This paper is dedicated to the memory of Peter G. Hall. It concerns a deceptively simple question: if one observes variables corrupted with measurement error of possibly very complex form, can one recreate asymptotically the clusters that would have been found had there been no measurement error? We show that the answer is yes, and that the solution is surprisingly simple and general. The method itself is to simulate, by computer, realizations with the same distribution as that of the true variables, and then to apply clustering to these realizations.
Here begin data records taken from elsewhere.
(** C5 (the code departs from it). With [DATA_BUCKET] unset and no manifest
    stored, [get_manifest "docs"] returns, with an empty list of versions,
    but its [dataset_id] is ["manifest.json"], not ["docs"]. *)
Theorem get_manifest_missing_local_dataset_id :
  get_manifest "docs" Samples.fresh_world =
    (Return (mkManifest "manifest.json" []), Samples.fresh_world) /\
  dataset_id (stored "docs" Samples.fresh_world) <> "docs".
Proof.
  assert (E : get_manifest "docs" Samples.fresh_world =
              (Return (mkManifest "manifest.json" []), Samples.fresh_world))
    by (apply get_manifest_missing_local; reflexivity).
  split; [exact E|]. unfold stored. rewrite E. cbn. discriminate.
Qed.

(** ** Instances *)


Lemma worker_success_sets_four_fields_witness :
  exists w',
    _process_and_update_manifest (H:=Samples.three_chunks)
      "docs" "v1" "sample_docs/a.txt" "uuid-a" Samples.docs_world = (Return tt, w') /\
    dataset_id (stored "docs" w') = dataset_id (stored "docs" Samples.docs_world) /\
    Forall2 (indexed_from "v1" "uuid-a" 3 (index_dir "docs" "v1"))
            (versions (stored "docs" Samples.docs_world)) (versions (stored "docs" w')).
Proof.
  apply (worker_success_sets_four_fields (H:=Samples.three_chunks)
           "docs" "v1" "sample_docs/a.txt" "uuid-a" ["c1"; "c2"; "c3"] Samples.docs_world).
  - split; [reflexivity|]. exists ["doc"], tt. repeat split; reflexivity.
  - reflexivity.
Defined.

Lemma worker_records_failure_witness :
  exists w',
    _process_and_update_manifest (H:=Samples.three_chunks)
      "docs" "v1" "s3://bucket/a.txt" "uuid-a" Samples.docs_world = (Return tt, w') /\
    versions (stored "docs" w') =
      [set_failed Samples.pending_v1 s3_source_message; Samples.pending_v2].
Proof.
  destruct (worker_records_failure (H:=Samples.three_chunks)
              "docs" "v1" "s3://bucket/a.txt" "uuid-a"
              (PyError "RuntimeError" s3_source_message) Samples.docs_world)
    as (w' & Hr & Hv & _).
  - apply raises_s3; reflexivity.
  - reflexivity.
  - reflexivity.
  - exists w'. split; [exact Hr|]. rewrite Hv. reflexivity.
Defined.

(** C2 as stated fails twice. On a file system that refuses writes the
    handler's own [put_manifest] raises, and the [OSError] leaves the worker;
    and an exception without a message is recorded with the empty text. *)
Lemma worker_failure_escapes_or_is_recorded_empty :
  (pipeline_raises (H:=Samples.three_chunks) "s3://bucket/a.txt" (index_dir "docs" "v1")
     (PyError "RuntimeError" s3_source_message) /\
   _process_and_update_manifest (H:=Samples.three_chunks)
     "docs" "v1" "s3://bucket/a.txt" "uuid-a" Samples.readonly_world =
   (Raise (PyError "OSError" "[Errno 13] Permission denied"), Samples.readonly_world)) /\
  (pipeline_raises (H:=Samples.silent_failure) "sample_docs/a.txt" (index_dir "docs" "v1")
     (PyError "AssertionError" "") /\
   versions (stored "docs"
     (_process_and_update_manifest (H:=Samples.silent_failure)
        "docs" "v1" "sample_docs/a.txt" "uuid-a" Samples.docs_world).2) =
   [set_failed Samples.pending_v1 ""; Samples.pending_v2]).
Proof.
  split; split.
  - apply raises_s3; reflexivity.
  - vm_compute. reflexivity.
  - apply raises_load; reflexivity.
  - vm_compute. reflexivity.
Qed.

Lemma upsert_leaves_single_entry_witness :
  exists w',
    ingest_version Samples.upsert_v1 Samples.docs_world =
      (Return (mkResponse "ingest started" "docs" "v1" "uuid-0"), w') /\
    versions (stored "docs" w') =
      [Samples.pending_v2;
       mkEntry "v1" "uuid-0" "2024-01-01T00:00:00" "sample_docs/a2.txt"
               "PENDING" 0 None None None].
Proof.
  destruct (upsert_leaves_single_entry Samples.upsert_v1 Samples.docs_world
              "v1" Samples.docs_world) as (w' & E & Hv & _).
  - reflexivity.
  - reflexivity.
  - exists Samples.pending_v1. split; [left; reflexivity|reflexivity].
  - reflexivity.
  - exists w'. split; [exact E|exact Hv].
Defined.

Lemma duplicate_error_iff_witness :
  (ingest_version Samples.resubmit_v1 Samples.docs_world).1 = Raise DuplicateVersionError /\
  background_tasks (ingest_version Samples.resubmit_v1 Samples.docs_world).2 = [].
Proof.
  destruct (duplicate_error_iff Samples.resubmit_v1 Samples.docs_world
              "v1" Samples.docs_world eq_refl) as [[_ Hdup] Hframe].
  assert (E : (ingest_version Samples.resubmit_v1 Samples.docs_world).1 =
              Raise DuplicateVersionError).
  { apply Hdup. split; [|reflexivity].
    exists Samples.pending_v1. split; [left; reflexivity|reflexivity]. }
  split; [exact E|]. apply (Hframe E).
Defined.

End IngestFacts.

(* ===================================================================== *)
(** * Properties of app/rag_utils.py *)
(* ===================================================================== *)

Module RagFacts.
Import RagUtils RagObs.

(** ** Norms and the normalisation of the rows *)

Lemma sum_sq_cons x v : sum_sq (x :: v) = (x * x + sum_sq v)%R.
Proof. reflexivity. Qed.

Lemma sum_sq_nonneg v : (0 <= sum_sq v)%R.
Proof.
  induction v as [|x v IH]; [cbn; lra|]. rewrite sum_sq_cons.
  pose proof (Rle_0_sqr x) as Hx. unfold Rsqr in Hx. lra.
Qed.

Lemma sum_sq_zero v : sum_sq v = 0%R -> Forall (fun x => x = 0%R) v.
Proof.
  induction v as [|x v IH]; [constructor|]. rewrite sum_sq_cons.
  intros H0; constructor.
  - pose proof (sum_sq_nonneg v) as Hv. pose proof (Rle_0_sqr x) as Hx.
    unfold Rsqr in Hx. assert (Hxx : (x * x = 0)%R) by lra.
    apply Rmult_integral in Hxx. tauto.
  - apply IH. pose proof (sum_sq_nonneg v) as Hv. pose proof (Rle_0_sqr x) as Hx.
    unfold Rsqr in Hx. lra.
Qed.

Lemma norm_nonneg v : (0 <= norm v)%R.
Proof. apply sqrt_pos. Qed.

Lemma norm_zero v : norm v = 0%R -> Forall (fun x => x = 0%R) v.
Proof.
  intros H0. apply sum_sq_zero. apply sqrt_eq_0; [apply sum_sq_nonneg|exact H0].
Qed.

Lemma norm_sqr v : (norm v * norm v = sum_sq v)%R.
Proof. apply sqrt_sqrt, sum_sq_nonneg. Qed.

Lemma sum_sq_scale v n :
  n <> 0%R -> sum_sq (map (fun x => x / n)%R v) = (sum_sq v / (n * n))%R.
Proof.
  intros Hn. induction v as [|x v IH].
  - cbn. unfold Rdiv. rewrite Rmult_0_l. reflexivity.
  - cbn [map]. rewrite !sum_sq_cons, IH. field. exact Hn.
Qed.

Lemma norm_scaled_row v :
  (norm v > 0)%R -> norm (map (fun x => x / norm v)%R v) = 1%R.
Proof.
  intros Hpos. unfold norm at 1. rewrite sum_sq_scale by lra.
  rewrite <- norm_sqr. replace (norm v * norm v / (norm v * norm v))%R with 1%R
    by (field; lra).
  apply sqrt_1.
Qed.

Lemma map_div_one v : map (fun x => x / 1)%R v = v.
Proof.
  induction v as [|x v IH]; cbn; [reflexivity|]. rewrite IH. f_equal. field.
Qed.

Lemma replace_zero_nonzero n : replace_zero n <> 0%R.
Proof. unfold replace_zero. destruct (Req_dec_T n 0); [lra|assumption]. Qed.

Lemma zip_with_map_r {A B C} (f : A -> B -> C) (g : A -> B) l :
  zip_with f l (map g l) = map (fun x => f x (g x)) l.
Proof. induction l as [|x l IH]; cbn; [reflexivity|]. rewrite IH. reflexivity. Qed.

Lemma normalize_rows m :
  rows (normalize m) =
  map (fun r => map (fun x => x / replace_zero (norm r))%R r) (rows m).
Proof.
  unfold normalize, safe_norms. cbn. rewrite map_map.
  apply (zip_with_map_r (fun r n => map (fun x => (x / n)%R) r)
                        (fun r => replace_zero (norm r))).
Qed.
Technically, we show that if one uses K-means clustering or any other risk minimizing clustering, and a multivariate deconvolution device with certain smoothness and convergence properties, then, in the limit, the cluster means based on our method converge to the same cluster means as if there is no measurement error. Along with the method and its technical justification, we analyze two important nutrition data sets, finding patterns that make sense nutritionally.

中文翻译：

---

一般测量误差模型中的聚类。


谨以此文纪念彼得·G·霍尔 (Peter G. Hall)。它涉及一个看似简单的问题：如果观察到被可能非常复杂形式的测量误差破坏的变量，是否可以渐进地重新创建在没有测量误差的情况下会发现的簇？我们证明答案是肯定的，而且解决方案出奇地简单和通用。该方法本身就是通过计算机模拟与真实变量具有相同分布的实现，然后对这些实现应用聚类。从技术上讲，我们表明，如果使用 K 均值聚类或任何其他风险最小化聚类，以及具有一定平滑性和收敛特性的多元反卷积设备，那么在极限情况下，基于我们的方法的聚类均值会收敛到相同的聚类均值就好像没有测量误差一样。除了该方法及其技术论证之外，我们还分析了两个重要的营养数据集，寻找在营养上有意义的模式。